La victoire diplomatique remportée mercredi par les Palestiniens à l'UNESCO dans leur quête d'une reconnaissance internationale d'un État a pris de court les Américains qui menacent, pour l'instant en vain, de couper le financement de l'agence onusienne si la Palestine y est admise.

«Il me semble passablement confus et inexplicable d'avoir des organes des Nations unies qui prennent des décisions sur le statut d'un État tandis que le sujet a été présenté devant le Conseil de sécurité des Nations unies», a réagi la secrétaire d'État Hillary Clinton.

En dépit de pressions tous azimuts, les États-Unis n'ont pas réussi à s'opposer au vote par le conseil exécutif de l'Organisation des Nations unies pour la science et la culture de la recommandation d'attribuer à la Palestine un statut de membre à part entière, et non plus seulement d'observateur.
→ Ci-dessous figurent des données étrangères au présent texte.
Lemma set_field_width (W : Z) :
  in_width W x -> in_width w v -> s + w <= W -> in_width W (set_field x s w v).
Proof using Hs Hw.
  intros Hx Hv HW. apply in_width_testbit; [lia| |].
  - unfold set_field. apply Z.lor_nonneg. split.
    + apply Z.shiftl_nonneg. by destruct Hv.
    + apply Z.ldiff_nonneg. left. by destruct Hx.
  - intros i Hi. unfold set_field. autorewrite with zbits.
    by repeat (zbits_case; cbn [andb orb negb]; try lia).
Qed.
End fields.

Create HintDb words.
#[export] Hint Resolve wrap_width get_field_width wnot_width : words.

(** The shape [x &= !(mask << s); x |= v << s] the driver writes out by hand. *)
Lemma clear_or_is_set_field (W x s w v : Z) :
  in_width W x -> 0 <= s -> 0 <= w -> s + w <= W ->
  Z.lor (Z.land x (wnot W (Z.shiftl (Z.ones w) s))) (Z.shiftl v s) = set_field x s w v.
Proof.
  intros Hx Hs Hw HW. unfold set_field. rewrite land_wnot by (done || lia).
  apply Z.lor_comm.
Qed.

(** ** Stepping through the state monad *)
Lemma bind_ok {S A B} (m : M S A) (k : A -> M S B) s a s' :
  m s = (Ok a, s') -> (m ≫= k) s = k a s'.
Proof. intros H. unfold mbind, M_bind. by rewrite H. Qed.

Lemma bind_err {S A B} (m : M S A) (k : A -> M S B) s e s' :
  m s = (Err e, s') -> (m ≫= k) s = (Err e, s').
Proof. intros H. unfold mbind, M_bind. by rewrite H. Qed.

Lemma bind_panic {S A B} (m : M S A) (k : A -> M S B) s e s' :
  m s = (Panic e, s') -> (m ≫= k) s = (Panic e, s').
Proof. intros H. unfold mbind, M_bind. by rewrite H. Qed.

Lemma bind_ok_inv {S A B} (m : M S A) (k : A -> M S B) s b s'' :
  (m ≫= k) s = (Ok b, s'') -> exists a s', m s = (Ok a, s') /\ k a s' = (Ok b, s'').
Proof. unfold mbind, M_bind. destruct (m s) as [[a|e|e] s']; [eauto|done|done]. Qed.

(** Reading a result off a boolean test of it, which [vm_compute] evaluates. *)
Lemma outcome_ok_test {S A} (P : A -> bool) (r : outcome A * S) :
  match r.1 with Ok a => P a | _ => false end = true -> exists a s, r = (Ok a, s) /\ P a = true.
Proof. destruct r as [[a|e|e] s]; [eauto|discriminate..]. Qed.

(** ** Computations that may run out of memory *)

Definition msg_oom : string := "memory allocation failed".

(** The computation ends normally in a state satisfying [Q], unless the heap is exhausted. *)
Definition oom_or {S A} (r : outcome A * S) (Q : A -> S -> Prop) : Prop :=
  match r with
  | (Ok a, s') => Q a s'
  | (Err _, _) => False
  | (Panic e, _) => e = msg_oom
  end.

Lemma oom_bind {S A B} (m : M S A) (k : A -> M S B) s Q R :
  oom_or (m s) Q -> (forall a s', Q a s' -> oom_or (k a s') R) -> oom_or ((m ≫= k) s) R.
Proof.
  unfold oom_or, mbind, M_bind. intros Hm Hk. destruct (m s) as [[a|e|e] s']; [by apply Hk|done|done].
Qed.

Lemma oom_weaken {S A} (r : outcome A * S) (Q R : A -> S -> Prop) :
  oom_or r Q -> (forall a s, Q a s -> R a s) -> oom_or r R.
Proof. unfold oom_or. destruct r as [[a|e|e] s]; auto. Qed.

(** A method keeps a property of its state, however it ends. *)
Definition keeps {S A} (I : S -> Prop) (m : M S A) : Prop := forall s, I s -> I (m s).2.

Lemma keeps_bind {S A B} (I : S -> Prop) (m : M S A) (k : A -> M S B) :
  keeps I m -> (forall a, keeps I (k a)) -> keeps I (m ≫= k).
Proof.
  intros Hm Hk s Hs. specialize (Hm s Hs). unfold mbind, M_bind.
  destruct (m s) as [[a|e|e] s']; [by apply Hk|done|done].
Qed.
Lemma keeps_get {S A} (I : S -> Prop) (k : S -> M S A) :
  (forall s, I s -> I (k s s).2) -> keeps I (s ← get; k s).
Proof. intros Hk s Hs. by apply Hk. Qed.
Lemma keeps_lift {S A} (I : S -> Prop) (r : outcome A) : keeps I (lift r).
Proof. by intros s Hs. Qed.
Lemma keeps_ret {S A} (I : S -> Prop) (a : A) : keeps I (mret a : M S A).
Proof. by intros s Hs. Qed.
Lemma keeps_unwrap {S A} (I : S -> Prop) (m : M S A) : keeps I m -> keeps I (unwrapM m).
Proof. intros Hm s Hs. specialize (Hm s Hs). unfold unwrapM. by destruct (m s). Qed.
Au contraire même, les Palestiniens ont obtenu davantage de voix qu'espéré: sur les 58 membres du conseil exécutif, 40 ont voté pour et seuls quatre contre, dont les États-Unis, mais qui n'y bénéficient pas d'un droit de veto comme au Conseil de sécurité.

L'approbation de cette recommandation a une très forte portée symbolique à l'heure où les Palestiniens ont déposé une demande d'adhésion à l'ONU comme État membre à part entière via le Conseil de sécurité.

«C'est une victoire historique et on espère que cela aura un impact positif à l'ONU», se félicite-t-on à la délégation palestinienne de l'UNESCO.

Un changement de statut à l'UNESCO permettrait aussi à la Palestine de déposer des demandes de reconnaissance au Patrimoine mondial de l'Humanité pour des sites dans les territoires palestiniens occupés par Israël.

Pour entrer en vigueur, la recommandation doit maintenant être adoptée par la Conférence générale de l'UNESCO à une majorité des deux tiers de ses 193 membres, lors de sa session qui se tiendra du 25 octobre au 10 novembre à Paris. Une majorité que les Palestiniens se disent convaincus d'obtenir.

Face à cette perspective, les Américains brandissent la menace de retirer leur contribution financière, soit 22% d'un budget qui se monte à 653 millions de dollars sur deux ans. Une institution dont ils s'étaient déjà retirés entre 1984 et 2003 pour protester contre sa mauvaise gestion.

«Je vais m'employer à mettre fin au financement» de l'organisation par les États-Unis, a déclaré la représentante républicaine Kay Granger, qui préside la commission de la Chambre des représentants chargée de répartir les fonds pour la politique étrangère américaine.

À l'UNESCO, on relativise ces menaces. «Tout le monde était informé de ces menaces avant le vote de mercredi. Force est de constater que cela n'a pas eu d'impact», souligne un diplomate. Côté palestinien, on laisse entendre que les pays du Golfe pourraient compenser la contribution américaine si nécessaire.

De fait, deux lois américaines votées en 1990 et 1994 s'opposent au financement d'institutions internationales qui admettent l'OLP comme membre.

Les Américains craignent de se retrouver dans une situation embarrassante si les Palestiniens décident de multiplier ces requêtes dans les grandes enceintes internationales (Organisation mondiale de la santé, etc). «C'est à l'étude», indique-t-on côté palestinien.

Le vote a aussi mis en lumière les divisions des Européens, au moment où ceux-ci aspirent à jouer un rôle plus important dans une éventuelle reprise des pourparlers de paix: sur les onze États de l'UE membres du conseil exécutif, huit (dont la France et l'Espagne) se sont abstenus et trois ont voté contre (Allemagne, Lettonie, Roumanie).

Comme les États-Unis, la France avait jugé prématuré pour la Palestine de demander une adhésion pleine et entière à l'UNESCO, soulignant que la priorité pour l'heure devait être «la reprise des négociations» avec Israël.